| By Andrea
Althoff
Senior Fellow, Martin Marty Center
Respondents:
Martin Marty, University of Chicago
Peter Versteeg, Free University
of Amsterdam
R.
Stephen Warner, University of Illinois at Chicago
New addition: Listen to Andrea Althoff discuss
her work on the radio program "Interfaith Voices," June
2, 2006.* Right-click to download and save this mp3 file.
In the June edition of the Web Forum, Andrea Althoff shares results
of her field research among Latino immigrant congregations in Chicago.
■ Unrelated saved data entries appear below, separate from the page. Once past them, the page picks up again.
(** * NeurADP for ride pooling: the environment of [Environment.py]

    A shallow embedding of [Environment] / [NYEnvironment]: the path
    validator [has_valid_path], the per-vehicle stepper [_move_agent], the
    fleet step [simulate_motion] with its rebalancing assignment, the
    bounded request history and the request-file reader
    [get_request_batch].

    Conventions.
    - Times are Python floats in the source.  They are taken here as exact
      integers (seconds), so [+], [-] and the comparisons are the exact
      ones; rounding is outside this model.
    - Locations are indices into the travel-time and shortest-path tables,
      which are data files: the tables are functions carried by the
      environment record.
    - A Python exception is a [Raise] result; a [while] loop is run with
      fuel and reports [OutOfFuel] when the fuel does not suffice.
    - [Path.py], [Request.py] and [LearningAgent.py] are not among the
      sources; what the environment uses of them is modelled from the
      specification and marked as such.

    Besides the environment, the file covers [get_initial_state] and
    [get_reward], and from [ValueFunction.py] the scores of
    [RewardPlusDelay.get_value] (rational numbers, for the delay
    coefficient), the flattening of one network input,
    [_flatten_NN_input], and the reconstruction of a flattened network
    output, [_reconstruct_NN_output]. *)

From Stdlib Require Import String Ascii.
From Stdlib Require Import ZArith List Bool Arith Lia Permutation.
From Stdlib Require DecimalString DecimalNat QArith.
Import ListNotations.
Open Scope Z_scope.

(* ------------------------------------------------------------------ *)
(** ** Results of effectful code *)

Inductive exn : Type :=
| IndexError          (* indexing or sampling out of range *)
| LogicError          (* visit_next_location on an empty path *)
| AssertionError      (* a failed [assert] *)
| UnboundLocalError   (* a local variable read before assignment *)
| ValueError          (* int() of a non-number *)
| DOcplexException.   (* an error reported by docplex while a model is built *)

Inductive result (A : Type) : Type :=
| Ok (a : A)
| Raise (e : exn)
| OutOfFuel.
(** * Shorts generator: script budgeting, frame timing, encoding, integration

    A shallow embedding of the timed media-assembly pipeline of the
    repository (src/generator/script_generator.py,
    src/generator/video_generator.py,
    src/voice_avatar/alternative_integrator.py,
    src/voice_avatar/voice_video_integrator.py) and the properties the
    specification states about it. *)

From Stdlib Require Import ZArith NArith QArith Qround List String Ascii Lia Bool.
From Stdlib Require Import PrimFloat FloatOps SpecFloat.
From Stdlib Require Uint63.
From stdpp Require Import base option list strings gmap.

Local Open Scope Z_scope.

(** ** Python values *)

(** A Python [str] is a sequence of Unicode code points. *)
Definition codepoint := N.
Definition str := list codepoint.

Module Py.

(** Source literals are UTF-8 text (the files declare [coding: utf-8]);
    [utf8] decodes the bytes of a Rocq string literal into code points. *)
Fixpoint utf8_decode (bs : list N) : str :=
  match bs with
  | [] => []
  | b0 :: r0 =>
      if (b0 <? 128)%N then b0 :: utf8_decode r0
      else match r0 with
        | [] => [b0]
        | b1 :: r1 =>
            if (b0 <? 224)%N
            then ((b0 - 192) * 64 + (b1 - 128))%N :: utf8_decode r1
            else match r1 with
              | [] => [b0; b1]
              | b2 :: r2 =>
                  if (b0 <? 240)%N
                  then ((b0 - 224) * 4096 + (b1 - 128) * 64 + (b2 - 128))%N
                         :: utf8_decode r2
                  else match r2 with
                    | [] => [b0; b1; b2]
                    | b3 :: r3 =>
                        ((b0 - 240) * 262144 + (b1 - 128) * 4096
                         + (b2 - 128) * 64 + (b3 - 128))%N :: utf8_decode r3
                    end
              end
        end
  end.
(** X4.  In a frame of the nightly builder the column of each of the four
    room types holds 1 if the profile's room type (default
    "Entire home/apt") is that string and 0 otherwise: at most one room
    column holds 1, and none does for an unknown room type. *)
Theorem nightly_room_type_one_hot user_profile (df : DataFrame) (rt : string) :
  build_airbnb_feature_df airbnb_features user_profile = Ok df ->
  rt ∈ room_types ->
  ("room_" +:+ rt) ∈ airbnb_features ->
  let room_type :=
    default (PyStr "Entire home/apt") (user_profile !! "room_type") in
  column_is ("room_" +:+ rt) (PyInt (Z.b2z (py_eq_str room_type rt))) df /\
  (py_eq_str room_type rt = true <-> room_type = PyStr rt).
Proof.
  intros (feat & Hfeat & ->)%build_airbnb_inv Hrt Hin room_type. split.
  - apply frame_column_is; [exact Hin|].
    apply airbnb_feat_steps in Hfeat
      as (li & ba & be & z & labels & _ & _ & _ & _ & _ & Hloop).
    destruct (room_columns_plain rt Hrt) as (Hp & Harr & Hscalar).
    rewrite (amenity_loop_lookup_ne _ _ _ _ _ Hloop Hp).
    apply room_loop_lookup; [exact Hrt|].
    apply feat_mark_is_Some.
    do 5 (apply lookup_insert_is_Some'; right).
    rewrite feat_init_lookup. by rewrite decide_True.
  - destruct room_type as [| | | |s|]; simpl; try (split; discriminate).
    destruct (String.eqb_spec s rt) as [->|Hne]; split; try done.
    intros [= ->]. contradiction.
Qed.

(** The cell of an amenity column. *)
Lemma amenity_column_cell user_profile (df : DataFrame)
    (labels : list pyval) (c : string) :
  build_airbnb_feature_df airbnb_features user_profile = Ok df ->
  py_iter (amenities_arg user_profile) = Ok labels ->
  c ∈ airbnb_features ->
  String.prefix "amenity__" c = true ->
  column_is c (PyInt (if selects airbnb_features labels c then 1 else 0)) df.
Proof.
  intros (feat & Hfeat & ->)%build_airbnb_inv Hlabels Hin Hp.
  apply frame_column_is; [exact Hin|].
  apply airbnb_feat_steps in Hfeat
    as (li & ba & be & z & labels' & _ & _ & _ & _ & Hlabels' & Hloop).
  rewrite Hlabels in Hlabels'. apply Ok_inj in Hlabels'. subst labels'.
  destruct (amenity_prefix_plain c Hp) as (Hroom & Harr & Hscalar).
  assert (forall v : pyval,
            feat_mark (dict_get z ARRONDISSEMENT_MAP) v
              (<["bedrooms" := PyInt be]>
                 (<["bathrooms_text" := PyInt ba]>
                    (<["host_identity_verified" :=
                         PyInt (Z.b2z (py_bool (default (PyBool false)
                            (user_profile !! "host_identity_verified"))))]>
                       (<["host_listings_count" := PyInt li]>
                          (<["host_is_superhost" :=
                               PyInt (Z.b2z (py_bool (default (PyBool false)
                                  (user_profile !! "host_is_superhost"))))]>
                             (feat_init airbnb_features)))))) !! c
            = Some (PyInt 0)) as Hbefore.
  { intros v. rewrite feat_mark_lookup_ne.
    - rewrite !lookup_insert_ne by (intros <-; apply Hscalar; compute_done).
      rewrite feat_init_lookup. by rewrite decide_True.
    - intros Hcol. apply Harr. by apply (dict_get_column z). }
  rewrite (amenity_loop_lookup _ _ _ _ _ Hloop).
  - destruct (selects airbnb_features labels c); [reflexivity|].
    rewrite room_loop_lookup_ne by assumption. apply Hbefore.
  - apply room_loop_is_Some. rewrite Hbefore. by eexists.
Qed.

(** X5.  In a frame of the nightly builder an amenity column holds 1 if
    one of the profile's labels resolves to it through the catalog and 0
    otherwise; a label that does not resolve changes nothing. *)
Theorem nightly_amenities_many_hot user_profile (df : DataFrame)
    (labels : list pyval) (c : string) :
  build_airbnb_feature_df airbnb_features user_profile = Ok df ->
  py_iter (amenities_arg user_profile) = Ok labels ->
  c ∈ airbnb_features ->
  String.prefix "amenity__" c = true ->
  column_is c (PyInt (if selects airbnb_features labels c then 1 else 0)) df.
Proof. apply amenity_column_cell. Qed.

(** X6.  In a frame of the nightly builder the scalar columns hold what
    [int] and [bool] make of the profile's fields, with the defaults
    False, 0, False, 1 and 1 for a field that is absent. *)
Theorem nightly_scalar_columns user_profile (df : DataFrame) :
  build_airbnb_feature_df airbnb_features user_profile = Ok df ->
  exists li ba be : Z,
    py_int (default (PyInt 0) (user_profile !! "host_listings_count")) = Ok li /\
    py_int (default (PyInt 1) (user_profile !! "bathrooms")) = Ok ba /\
    py_int (default (PyInt 1) (user_profile !! "bedrooms")) = Ok be /\
    ("host_is_superhost" ∈ airbnb_features ->
     column_is "host_is_superhost"
       (PyInt (Z.b2z (py_bool (default (PyBool false)
                                 (user_profile !! "host_is_superhost"))))) df) /\
    ("host_listings_count" ∈ airbnb_features ->
     column_is "host_listings_count" (PyInt li) df) /\
    ("host_identity_verified" ∈ airbnb_features ->
     column_is "host_identity_verified"
       (PyInt (Z.b2z (py_bool (default (PyBool false)
                                 (user_profile !! "host_identity_verified"))))) df) /\
    ("bathrooms_text" ∈ airbnb_features ->
     column_is "bathrooms_text" (PyInt ba) df) /\
    ("bedrooms" ∈ airbnb_features -> column_is "bedrooms" (PyInt be) df).
Proof.
  intros (feat & Hfeat & ->)%build_airbnb_inv.
  apply airbnb_feat_steps in Hfeat
    as (li & ba & be & z & labels & Hli & Hba & Hbe & _ & _ & Hloop).
  exists li, ba, be. split; [exact Hli|]. split; [exact Hba|]. split; [exact Hbe|].
  assert (forall c v,
            c ∈ ["host_is_superhost"; "host_listings_count";
                 "host_identity_verified"; "bathrooms_text"; "bedrooms"] ->
            (<["bedrooms" := PyInt be]>
               (<["bathrooms_text" := PyInt ba]>
                  (<["host_identity_verified" :=
                       PyInt (Z.b2z (py_bool (default (PyBool false)
                          (user_profile !! "host_identity_verified"))))]>
                     (<["host_listings_count" := PyInt li]>
                        (<["host_is_superhost" :=
                             PyInt (Z.b2z (py_bool (default (PyBool false)
                                (user_profile !! "host_is_superhost"))))]>
                           (feat_init airbnb_features)))))) !! c = Some v ->
            c ∈ airbnb_features ->
            column_is c v ((fun c => (c, feat !!! c)) <$> airbnb_features))
    as Hscalar.
  { intros c v Hc Hv Hin. apply frame_column_is; [exact Hin|].
    assert (String.prefix "amenity__" c = false
            /\ Forall (fun rt => c <> "room_" +:+ rt) room_types
            /\ c ∉ ARRONDISSEMENT_COLUMNS) as (Hp & Hroom & Harr).
    { revert Hc. rewrite !elem_of_cons, elem_of_nil.
      intros [->|[->|[->|[->|[->|[]]]]]]; repeat split; compute_done. }
    rewrite (amenity_loop_lookup_ne _ _ _ _ _ Hloop Hp).
    rewrite room_loop_lookup_ne by assumption.
    rewrite feat_mark_lookup_ne; [exact Hv|].
    intros Hcol. apply Harr. by apply (dict_get_column z). }
  split; [|split; [|split; [|split]]]; intros Hin;
    (apply Hscalar; [compute_done| |exact Hin]).
  - rewrite !lookup_insert_ne by discriminate. apply lookup_insert_eq.
  - rewrite !lookup_insert_ne by discriminate. apply lookup_insert_eq.
  - rewrite !lookup_insert_ne by discriminate. apply lookup_insert_eq.
  - rewrite !lookup_insert_ne by discriminate. apply lookup_insert_eq.
  - apply lookup_insert_eq.
Qed.

End NightlyFrame.

Lemma nightly_frame_schema_order_witness :
  exists df,
    build_airbnb_feature_df sample_features sample_profile = Ok df /\
    df_columns df = sample_features /\ length df = length sample_features.
Proof.
  eexists. split; [vm_compute; reflexivity|].
  apply (nightly_frame_schema_order sample_features sample_profile).
  vm_compute. reflexivity.
Defined.

Lemma typed_profile_encodes_witness :
  typed_profile far_profile = true /\
  exists df, build_airbnb_feature_df sample_features far_profile = Ok df.
Proof.
  assert (typed_profile far_profile = true) as Htyped by (vm_compute; reflexivity).
  split; [exact Htyped|].
  exact (typed_profile_encodes sample_features far_profile Htyped).
Defined.

Lemma nightly_arrondissement_one_hot_witness :
  exists df,
    build_airbnb_feature_df sample_features sample_profile = Ok df /\
    column_is "Arrondissement_10e" (PyInt 1) df /\
    column_is "Arrondissement_9e" (PyInt 0) df.
Proof.
  eexists. split; [vm_compute; reflexivity|].
  assert (py_int (arrondissement_arg sample_profile) = Ok 10%Z) as Hz
    by (vm_compute; reflexivity).
  destruct (nightly_arrondissement_one_hot sample_features sample_profile _ 10
              ltac:(vm_compute; reflexivity) Hz) as [Hcols _].
  split.
  - apply (Hcols "Arrondissement_10e");
      apply (bool_decide_unpack _); vm_compute; exact I.
  - apply (Hcols "Arrondissement_9e");
      apply (bool_decide_unpack _); vm_compute; exact I.
Defined.

Lemma nightly_room_type_one_hot_witness :
  exists df,
    build_airbnb_feature_df sample_features sample_profile = Ok df /\
    column_is "room_Entire home/apt" (PyInt 1) df /\
    column_is "room_Hotel room" (PyInt 0) df.
Proof.
  eexists. split; [vm_compute; reflexivity|]. split.
  - apply (nightly_room_type_one_hot sample_features sample_profile _
             "Entire home/apt" ltac:(vm_compute; reflexivity));
      apply (bool_decide_unpack _); vm_compute; exact I.
  - apply (nightly_room_type_one_hot sample_features sample_profile _
             "Hotel room" ltac:(vm_compute; reflexivity));
      apply (bool_decide_unpack _); vm_compute; exact I.
Defined.

Lemma nightly_amenities_many_hot_witness :
  exists df,
    build_airbnb_feature_df sample_features sample_profile = Ok df /\
    column_is "amenity__wifi" (PyInt 1) df /\
    column_is "amenity__kitchen" (PyInt 0) df.
Proof.
  eexists. split; [vm_compute; reflexivity|].
  assert (py_iter (amenities_arg sample_profile) = Ok [PyStr "Wifi"]) as Hlabels
    by (vm_compute; reflexivity).
  assert (selects sample_features [PyStr "Wifi"] "amenity__wifi" = true) as Hwifi
    by (vm_compute; reflexivity).
  assert (selects sample_features [PyStr "Wifi"] "amenity__kitchen" = false)
    as Hkitchen by (vm_compute; reflexivity).
  split.
  - pose proof (nightly_amenities_many_hot sample_features sample_profile _
                  [PyStr "Wifi"] "amenity__wifi"
                  ltac:(vm_compute; reflexivity) Hlabels) as H.
    rewrite Hwifi in H. apply H.
    + apply (bool_decide_unpack _). vm_compute. exact I.
    + reflexivity.
  - pose proof (nightly_amenities_many_hot sample_features sample_profile _
                  [PyStr "Wifi"] "amenity__kitchen"
                  ltac:(vm_compute; reflexivity) Hlabels) as H.
    rewrite Hkitchen in H. apply H.
    + apply (bool_decide_unpack _). vm_compute. exact I.
    + reflexivity.
Defined.

Lemma nightly_scalar_columns_witness :
  exists df,
    build_airbnb_feature_df sample_features sample_profile = Ok df /\
    column_is "bedrooms" (PyInt 2) df /\
    column_is "host_listings_count" (PyInt 0) df.
Proof.
  eexists. split; [vm_compute; reflexivity|].
  destruct (nightly_scalar_columns sample_features sample_profile _
              ltac:(vm_compute; reflexivity))
    as (li & ba & be & Hli & Hba & Hbe & _ & Hlistings & _ & _ & Hbedrooms).
  vm_compute in Hli. vm_compute in Hbe.
  apply Ok_inj in Hli. apply Ok_inj in Hbe. subst li be.
  split.
  - apply Hbedrooms. apply (bool_decide_unpack _). vm_compute. exact I.
  - apply Hlistings. apply (bool_decide_unpack _). vm_compute. exact I.
Defined.

(** * Further properties of the monthly-rent builder *)

(** X7.  In a frame of the monthly-rent builder the arrondissement column
    that the table gives for the profile's number holds 1 and the other
    arrondissement columns hold 0. *)
Theorem renting_arrondissement_one_hot (user_profile : gmap string pyval)
    (df : DataFrame) (z : Z) :
  build_renting_feature_df user_profile = Ok df ->
  py_int (arrondissement_arg user_profile) = Ok z ->
  forall c, c ∈ ARRONDISSEMENT_COLUMNS ->
    column_is c (PyInt (if decide (dict_get z ARRONDISSEMENT_MAP = Some c)
                        then 1 else 0)) df.
Proof.
  intros Hdf Hz c Hc.
  destruct (build_renting_Ok _ _ Hz) as (feat & Hfeat & Hbuild).
  rewrite Hbuild in Hdf. apply Ok_inj in Hdf. subst df.
  apply frame_column_is.
  - by apply (proj1 (Forall_forall _ _) arrondissement_columns_rent).
  - by apply (renting_feat_arrondissement user_profile).
Qed.

Lemma renting_arrondissement_one_hot_witness :
  exists df,
    build_renting_feature_df sample_profile = Ok df /\
    column_is "Arrondissement_10e" (PyInt 1) df /\
    column_is "Arrondissement_1er" (PyInt 0) df.
Proof.
  eexists. split; [vm_compute; reflexivity|].
  assert (py_int (arrondissement_arg sample_profile) = Ok 10%Z) as Hz
    by (vm_compute; reflexivity).
  pose proof (renting_arrondissement_one_hot sample_profile _ 10
                ltac:(vm_compute; reflexivity) Hz) as Hcols.
  split.
  - apply (Hcols "Arrondissement_10e").
    apply (bool_decide_unpack _). vm_compute. exact I.
  - apply (Hcols "Arrondissement_1er").
    apply (bool_decide_unpack _). vm_compute. exact I.
Defined.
Incorporating demographics, observation, and interviews, she considers
what impact religious affiliation has on immigrant integration into
U.S. society, a largely unstudied subject. What she has discovered
is a link between two significant contemporary phenomena, Latin
American immigration to the U.S. and the explosive worldwide growth
in Pentecostalism. That link centers on conversion:
Latino Pentecostalism shares many characteristics with Christian
faith traditions in the United States. Therefore Latin American
immigrants, especially Protestant Pentecostals, revitalize the
religious landscape in the U.S. in a very different way than European
immigrants did before. One of the differences has to do with the
religious-historical relationship between Latin America and North
America … After the spread [of Pentecostalism] from the United
States into Latin America and other parts of the globe, the former
missionary organizations and denominations mostly developed into
autonomous, southern, indigenous institutions…However, I argue
that the general spiritual, doctrinal, and theological content
[including an emphasis on conversion] to a large extent remained
the same …
Yvonne Yazbeck Haddad points to one cultural common denominator
of Latino Pentecostalism and North American culture. In the introduction
of the volume Religion and Immigration: Christian, Jewish,
and Muslim Experiences in the United States, she states that
“… individualism is probably the single most important aspect
of American religious culture.” She contrasts American individualism
with the “more communal orientation of the traditional societies
from which many immigrants come.” From this perspective, it seems
that Pentecostal congregations fill a central gap. They create
continuity for the worshippers that is important for personal
and collective identity, while at the same time providing a norm
and value system similar to the host society.